[Stored data]
Lemma row_ids_issued_once_witness :
  let d := SampleStates.after_submission in
  @reachable Sample.runtime d /\
  map q_id (questions d) = [1; 2; 3; 4; 5] /\
  map r_id (responses d) = [1] /\
  map a_id (answers d) = [1; 2; 3] /\
  List.NoDup (map q_id (questions d)) /\
  List.NoDup (map r_id (responses d)) /\
  List.NoDup (map a_id (answers d)) /\
  Forall (fun q => q_id q < next_rowid (seq_questions d)
                             (map q_id (questions d))) (questions d) /\
  Forall (fun r => r_id r < next_rowid (seq_responses d)
                             (map r_id (responses d))) (responses d) /\
  Forall (fun a => a_id a < next_rowid (seq_answers d)
                             (map a_id (answers d))) (answers d) /\
  ids_issued_once d.
Proof.
  intros d.
  split; [ exact after_submission_reachable | ].
  split; [ reflexivity | ].
  split; [ reflexivity | ].
  split; [ reflexivity | ].
  exact (@row_ids_issued_once Sample.runtime d after_submission_reachable).
Defined.

Lemma answers_belong_to_responses_witness :
  let d := SampleStates.after_submission in
  @reachable Sample.runtime d /\
  map a_response_id (answers d) = [1; 1; 1] /\
  forall a, In a (answers d) ->
    exists r, In r (responses d) /\ r_id r = a_response_id a.
Proof.
  intros d.
  split; [ exact after_submission_reachable | ].
  split; [ reflexivity | ].
  exact (@answers_belong_to_responses Sample.runtime d
           after_submission_reachable).
Defined.

Lemma questions_stay_sound_witness :
  let d := SampleStates.after_submission in
  @reachable Sample.runtime d /\
  map q_position (questions d) = [0; 1; 2; 3; 4] /\
  Forall (fun q => q_text q <> "" /\ 0 <= q_position q) (questions d) /\
  List.NoDup (map q_position (questions d)).
Proof.
  intros d.
  split; [ exact after_submission_reachable | ].
  split; [ reflexivity | ].
  exact (@questions_stay_sound Sample.runtime d after_submission_reachable).
Defined.

Lemma responses_stay_sound_witness :
  let d := SampleStates.after_submission in
  @reachable Sample.runtime d /\
  map (fun r => (r_name r, r_score r)) (responses d) = [("Ann", 5)] /\
  Forall (fun r => r_name r <> "" /\ 0 <= r_score r) (responses d).
Proof.
  intros d.
  split; [ exact after_submission_reachable | ].
  split; [ reflexivity | ].
  exact (@responses_stay_sound Sample.runtime d after_submission_reachable).
Defined.

(** ** Who may write *)

Section Frame.
Context `{Runtime}.

(** X13.  The database changes only through a response submission or an
    admitted request to a route that writes: a request to another route,
    or one that is neither a submission nor carries the credential,
    leaves the database as it is, in both variants; and the session set
    changes only through the login route. *)
Theorem writes_need_credential (req : request) :
  (forall s,
     ~ writes (route req) \/
     (route req <> POST_responses /\ ~ session_credential s req) ->
     SessionVariant.db (snd (SessionVariant.handle s req))
     = SessionVariant.db s) /\
  (forall password d,
     ~ writes (route req) \/
     (route req <> POST_responses /\ ~ static_credential password req) ->
     snd (StaticVariant.handle password d req) = d) /\
  (forall s,
     route req <> POST_admin_login ->
     SessionVariant.activeSessions (snd (SessionVariant.handle s req))
     = SessionVariant.activeSessions s).
Proof.
  split; [ | split ].
  - intros s Hcase. unfold SessionVariant.handle.
    destruct (route req) eqn:Hroute;
      try reflexivity; try apply login_db;
      unfold SessionVariant.guarded;
      try (destruct (SessionVariant.requireAdmin s req); reflexivity);
      destruct Hcase as [Hread | [Hother Hnone]];
      try (exfalso; apply Hread; exact I);
      try congruence;
      now rewrite (session_gate_closed s req Hnone).
  - intros password d Hcase. unfold StaticVariant.handle.
    destruct (route req) eqn:Hroute;
      try reflexivity;
      unfold StaticVariant.guarded;
      try (destruct (StaticVariant.requireAdmin password req); reflexivity);
      destruct Hcase as [Hread | [Hother Hnone]];
      try (exfalso; apply Hread; exact I);
      try congruence;
      now rewrite (static_gate_closed password req Hnone).
  - intros s Hroute. unfold SessionVariant.handle.
    destruct (route req);
      try congruence;
      unfold SessionVariant.guarded, SessionVariant.with_db;
      try destruct (SessionVariant.requireAdmin s req); reflexivity.
Qed.

End Frame.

# [Task prompt]
Word for word, restate the lines above.

# [Written answer]
Lemma row_ids_issued_once_witness :
  let d := SampleStates.after_submission in
  @reachable Sample.runtime d /\
  map q_id (questions d) = [1; 2; 3; 4; 5] /\
  map r_id (responses d) = [1] /\
  map a_id (answers d) = [1; 2; 3] /\
  List.NoDup (map q_id (questions d)) /\
  List.NoDup (map r_id (responses d)) /\
  List.NoDup (map a_id (answers d)) /\
  Forall (fun q => q_id q < next_rowid (seq_questions d)
                             (map q_id (questions d))) (questions d) /\
  Forall (fun r => r_id r < next_rowid (seq_responses d)
                             (map r_id (responses d))) (responses d) /\
  Forall (fun a => a_id a < next_rowid (seq_answers d)
                             (map a_id (answers d))) (answers d) /\
  ids_issued_once d.
Proof.
  intros d.
  split; [ exact after_submission_reachable | ].
  split; [ reflexivity | ].
  split; [ reflexivity | ].
  split; [ reflexivity | ].
  exact (@row_ids_issued_once Sample.runtime d after_submission_reachable).
Defined.

Lemma answers_belong_to_responses_witness :
  let d := SampleStates.after_submission in
  @reachable Sample.runtime d /\
  map a_response_id (answers d) = [1; 1; 1] /\
  forall a, In a (answers d) ->
    exists r, In r (responses d) /\ r_id r = a_response_id a.
Proof.
  intros d.
  split; [ exact after_submission_reachable | ].
  split; [ reflexivity | ].
  exact (@answers_belong_to_responses Sample.runtime d
           after_submission_reachable).
Defined.

Lemma questions_stay_sound_witness :
  let d := SampleStates.after_submission in
  @reachable Sample.runtime d /\
  map q_position (questions d) = [0; 1; 2; 3; 4] /\
  Forall (fun q => q_text q <> "" /\ 0 <= q_position q) (questions d) /\
  List.NoDup (map q_position (questions d)).
Proof.
  intros d.
  split; [ exact after_submission_reachable | ].
  split; [ reflexivity | ].
  exact (@questions_stay_sound Sample.runtime d after_submission_reachable).
Defined.

Lemma responses_stay_sound_witness :
  let d := SampleStates.after_submission in
  @reachable Sample.runtime d /\
  map (fun r => (r_name r, r_score r)) (responses d) = [("Ann", 5)] /\
  Forall (fun r => r_name r <> "" /\ 0 <= r_score r) (responses d).
Proof.
  intros d.
  split; [ exact after_submission_reachable | ].
  split; [ reflexivity | ].
  exact (@responses_stay_sound Sample.runtime d after_submission_reachable).
Defined.

(** ** Who may write *)

Section Frame.
Context `{Runtime}.

(** X13.  The database changes only through a response submission or an
    admitted request to a route that writes: a request to another route,
    or one that is neither a submission nor carries the credential,
    leaves the database as it is, in both variants; and the session set
    changes only through the login route. *)
Theorem writes_need_credential (req : request) :
  (forall s,
     ~ writes (route req) \/
     (route req <> POST_responses /\ ~ session_credential s req) ->
     SessionVariant.db (snd (SessionVariant.handle s req))
     = SessionVariant.db s) /\
  (forall password d,
     ~ writes (route req) \/
     (route req <> POST_responses /\ ~ static_credential password req) ->
     snd (StaticVariant.handle password d req) = d) /\
  (forall s,
     route req <> POST_admin_login ->
     SessionVariant.activeSessions (snd (SessionVariant.handle s req))
     = SessionVariant.activeSessions s).
Proof.
  split; [ | split ].
  - intros s Hcase. unfold SessionVariant.handle.
    destruct (route req) eqn:Hroute;
      try reflexivity; try apply login_db;
      unfold SessionVariant.guarded;
      try (destruct (SessionVariant.requireAdmin s req); reflexivity);
      destruct Hcase as [Hread | [Hother Hnone]];
      try (exfalso; apply Hread; exact I);
      try congruence;
      now rewrite (session_gate_closed s req Hnone).
  - intros password d Hcase. unfold StaticVariant.handle.
    destruct (route req) eqn:Hroute;
      try reflexivity;
      unfold StaticVariant.guarded;
      try (destruct (StaticVariant.requireAdmin password req); reflexivity);
      destruct Hcase as [Hread | [Hother Hnone]];
      try (exfalso; apply Hread; exact I);
      try congruence;
      now rewrite (static_gate_closed password req Hnone).
  - intros s Hroute. unfold SessionVariant.handle.
    destruct (route req);
      try congruence;
      unfold SessionVariant.guarded, SessionVariant.with_db;
      try destruct (SessionVariant.requireAdmin s req); reflexivity.
Qed.

End Frame.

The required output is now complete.